▶ [WORK TASK] In the records below, begin at the line containing "Definition channel_node (node" and end at the line containing "match rr_graph with"; quote every line in that span exactly, including both boundary lines, and no others.

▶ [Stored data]
(** * OpenFPGA: the link and repack commands

    A shallow embedding of [openfpga/src/base/openfpga_link_arch.cpp] and
    [openfpga/src/base/openfpga_repack.cpp].

    The two files are orchestration code: they call a series of passes
    that live in other translation units.  The functions that are written
    out in the two files ([is_vpr_rr_graph_supported],
    [annotate_simulation_setting], [link_arch], [repack]) are embedded
    statement by statement; the passes they call are taken as members of
    interfaces (type classes), so that every theorem about the
    orchestration holds for whatever the passes compute.  Logging
    ([VTR_LOG], the scoped timer) does not change any state that the
    functions return and is left out. *)

From Stdlib Require Import ZArith QArith Qabs Qpower Lqa.
From Stdlib Require Import Floats.SpecFloat.
From stdpp Require Import base list strings.

Set Default Proof Using "Type".

(** ** The routing-resource graph *)

(** Modelled from the spec: [t_rr_type] is declared in a header of the
    place-and-route engine that is not part of the two files.  The source
    names [CHANX] and [CHANY]; the spec lists the kinds of nodes as
    channel-X, channel-Y, source, sink, input-pin and output-pin. *)
Inductive t_rr_type : Set :=
  | SOURCE | SINK | IPIN | OPIN | CHANX | CHANY.

(** Modelled from the spec: [e_direction] is declared in the same header.
    The source names [BI_DIRECTION]; a node is uni-directional, in the
    increasing or in the decreasing direction, or bidirectional, and a
    node that is not a track has no direction. *)
Inductive e_direction : Set :=
  | INC_DIRECTION | DEC_DIRECTION | BI_DIRECTION | NO_DIRECTION.

Global Instance t_rr_type_eq_dec : EqDecision t_rr_type.
Proof. solve_decision. Defined.

Global Instance e_direction_eq_dec : EqDecision e_direction.
Proof. solve_decision. Defined.

(** A node carries the two attributes that the code of this repository
    reads: [rr_graph.node_type(node)] and [rr_graph.node_direction(node)]. *)
Record rr_node : Set := mk_rr_node {
  node_type : t_rr_type;
  node_direction : e_direction;
}.

(** [rr_graph.nodes()] enumerates the nodes in storage order; the graph is
    the list of its nodes and an [RRNodeId] is a position in it. *)
Abbreviation RRGraph := (list rr_node).

(** A routing track: a node of type [CHANX] or [CHANY]. *)
Definition channel_node (node : rr_node) : Prop :=
  node_type node = CHANX ∨ node_type node = CHANY.

Global Instance channel_node_dec node : Decision (channel_node node).
Proof. unfold channel_node. apply _. Defined.

(** [is_vpr_rr_graph_supported], lines 38-52.  The loop visits the nodes
    in order, skips ([continue]) the nodes that are neither [CHANX] nor
    [CHANY], returns [false] at the first track whose direction is
    [BI_DIRECTION], and returns [true] when the loop runs out. *)
Fixpoint is_vpr_rr_graph_supported (rr_graph : RRGraph) : bool :=
  match rr_graph with
  | [] => true
  | node :: rest =>
      if bool_decide (CHANX ≠ node_type node) && bool_decide (CHANY ≠ node_type node)
      then is_vpr_rr_graph_supported rest
      else if bool_decide (BI_DIRECTION = node_direction node)
      then false
      else is_vpr_rr_graph_supported rest
  end.

(** A track that may be driven from both ends. *)
Definition bidirectional_channel (node : rr_node) : Prop :=
  channel_node node ∧ node_direction node = BI_DIRECTION.

(** A track with a single direction, increasing or decreasing. *)
Definition uni_directional (node : rr_node) : Prop :=
  node_direction node = INC_DIRECTION ∨ node_direction node = DEC_DIRECTION.

(** ** Floating-point numbers

    The clock frequency, the slack and the critical-path delay are C++
    floating-point numbers.  They are modelled as IEEE 754 values
    ([spec_float]); single precision is the format with a 24-bit mantissa
    and double precision the one with a 53-bit mantissa, and every
    operation rounds to nearest, ties to even. *)
Module Float.

Definition float_prec : Z := 24.
Definition float_emax : Z := 128.
Definition double_prec : Z := 53.
Definition double_emax : Z := 1024.

(** Rounding of a value into a format; infinities, zeros and NaN are
    values of every format. *)
Definition round_to (prec emax : Z) (x : spec_float) : spec_float :=
  match x with
  | S754_finite s m e => binary_round prec emax s m e
  | _ => x
  end.

(** The implicit conversion to [double], which keeps the value of a
    [float]. *)
Definition to_double : spec_float → spec_float := round_to double_prec double_emax.

(** The conversion to [float], as in [float T_crit = <double>]. *)
Definition to_float : spec_float → spec_float := round_to float_prec float_emax.

(** The literal [0.]. *)
Definition zero : spec_float := S754_zero false.

(** The literal [1.], a [double], and the integer [1] converted to
    [float]. *)
Definition one_double : spec_float := SFone double_prec double_emax.
Definition one_float : spec_float := SFone float_prec float_emax.

Definition add_double : spec_float → spec_float → spec_float := SFadd double_prec double_emax.
Definition mul_double : spec_float → spec_float → spec_float := SFmul double_prec double_emax.
Definition div_float : spec_float → spec_float → spec_float := SFdiv float_prec float_emax.

(** The comparison [==]: the two zeros are equal, NaN equals nothing. *)
Definition eqb : spec_float → spec_float → bool := SFeqb.

Definition is_zero (x : spec_float) : Prop := ∃ s, x = S754_zero s.
(** * whatsapp_clone.py: the rewrite rules of SmaliProcessor and XmlProcessor

    A shallow embedding of the text-rewriting core of [whatsapp_clone.py]:
    the regular expressions the two processors compile, the replacement
    templates they pass to [Pattern.sub], the ordered rule application of
    [process_file], and the per-file accounting of [process_all_files].

    Text is a list of characters.  The patterns of the program use only
    literal characters, concatenation, ordered alternation, the greedy
    optional group, capturing groups and the negative lookahead, so the
    matcher below is the backtracking matcher of Python's [re] restricted
    to that fragment: it enumerates the ways a pattern can match at the
    head of the text in the order in which the backtracking search tries
    them, and the match [re] reports is the first one.

    Two things are fixed by the embedding.  The names a job puts into a
    replacement template are read literally, as [re] does for a name
    without backslash and without a leading digit; the statements that
    range over all jobs say so with [plain_name].  And the worker pool of
    [process_all_files] is the in-order map over the files: each file is
    read and written by one call only, and [executor.map] returns the
    results in the order of the files. *)

From Stdlib Require Import Ascii String List Bool Arith Lia.
Import ListNotations.
Local Open Scope list_scope.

▶ [ANSWER FOR THIS EXERCISE]
Definition channel_node (node : rr_node) : Prop :=
  node_type node = CHANX ∨ node_type node = CHANY.

Global Instance channel_node_dec node : Decision (channel_node node).
Proof. unfold channel_node. apply _. Defined.

(** [is_vpr_rr_graph_supported], lines 38-52.  The loop visits the nodes
    in order, skips ([continue]) the nodes that are neither [CHANX] nor
    [CHANY], returns [false] at the first track whose direction is
    [BI_DIRECTION], and returns [true] when the loop runs out. *)
Fixpoint is_vpr_rr_graph_supported (rr_graph : RRGraph) : bool :=
  match rr_graph with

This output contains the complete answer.